##### Information provided

(* ===== verification/Flock.v ===== *)
(** * File locks, src/mds/flock.h and flock.cc

    [ceph_lock_state_t]: the byte-range locks of one inode, held and waiting,
    with a count per client, and the deadlock search across inodes.

    A multimap is the list of its nodes in key order; a node has an identity,
    which is what an iterator is, so that the lists of iterators the code keeps
    stay meaningful while nodes are added and removed.  An iterator to a node
    that is gone, and [ceph_abort], are [None].  The process-wide
    [global_waiting_locks] is passed around; the entries name the lock state by
    a number, and [states] finds it.

    The theorems are of locks whose ends are within a [limit], at most [2 ^ 63];
    setting a lock needs [2 ^ 31], as the code keeps the end of merged locks in
    an [int], and [merge_end_truncated] is what happens beyond. *)

From Stdlib Require Import Sorted.
From S2P Require Import Prelude.

Module Flock.

Definition CEPH_LOCK_FCNTL : Z := 1.
Definition CEPH_LOCK_SHARED : Z := 1.
Definition CEPH_LOCK_EXCL : Z := 2.
Definition CEPH_LOCK_UNLOCK : Z := 4.

Record filelock := MkLock {
  start : Z;
  length_ : Z;
  client : Z;
  owner : Z;
  pid : Z;
  type : Z
}.

#[export] Instance filelock_eq_dec : EqDecision filelock.
Proof. solve_decision. Defined.

Definition with_start (s : Z) (l : filelock) : filelock :=
  MkLock s (length_ l) (client l) (owner l) (pid l) (type l).
Definition with_length (n : Z) (l : filelock) : filelock :=
  MkLock (start l) n (client l) (owner l) (pid l) (type l).
Definition with_type (t : Z) (l : filelock) : filelock :=
  MkLock (start l) (length_ l) (client l) (owner l) (pid l) t.

(** The new protocol sets the top bit of [owner]. *)
Definition new_owner (l : filelock) : bool := Z.testbit (owner l) 63.

Definition ceph_filelock_owner_equal (l r : filelock) : bool :=
  if negb (client l =? client r) || negb (owner l =? owner r) then false
  else if new_owner l then true
  else pid l =? pid r.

##########

**What is being asked:**
Please make an exact copy of the lines above from the line with "that is gone, and" through the line with "Definition CEPH_LOCK_UNLOCK : Z := 4.", both ends included.

**Task solution:**
    that is gone, and [ceph_abort], are [None].  The process-wide
    [global_waiting_locks] is passed around; the entries name the lock state by
    a number, and [states] finds it.

    The theorems are of locks whose ends are within a [limit], at most [2 ^ 63];
    setting a lock needs [2 ^ 31], as the code keeps the end of merged locks in
    an [int], and [merge_end_truncated] is what happens beyond. *)

From Stdlib Require Import Sorted.
From S2P Require Import Prelude.

Module Flock.

Definition CEPH_LOCK_FCNTL : Z := 1.
Definition CEPH_LOCK_SHARED : Z := 1.
Definition CEPH_LOCK_EXCL : Z := 2.
Definition CEPH_LOCK_UNLOCK : Z := 4.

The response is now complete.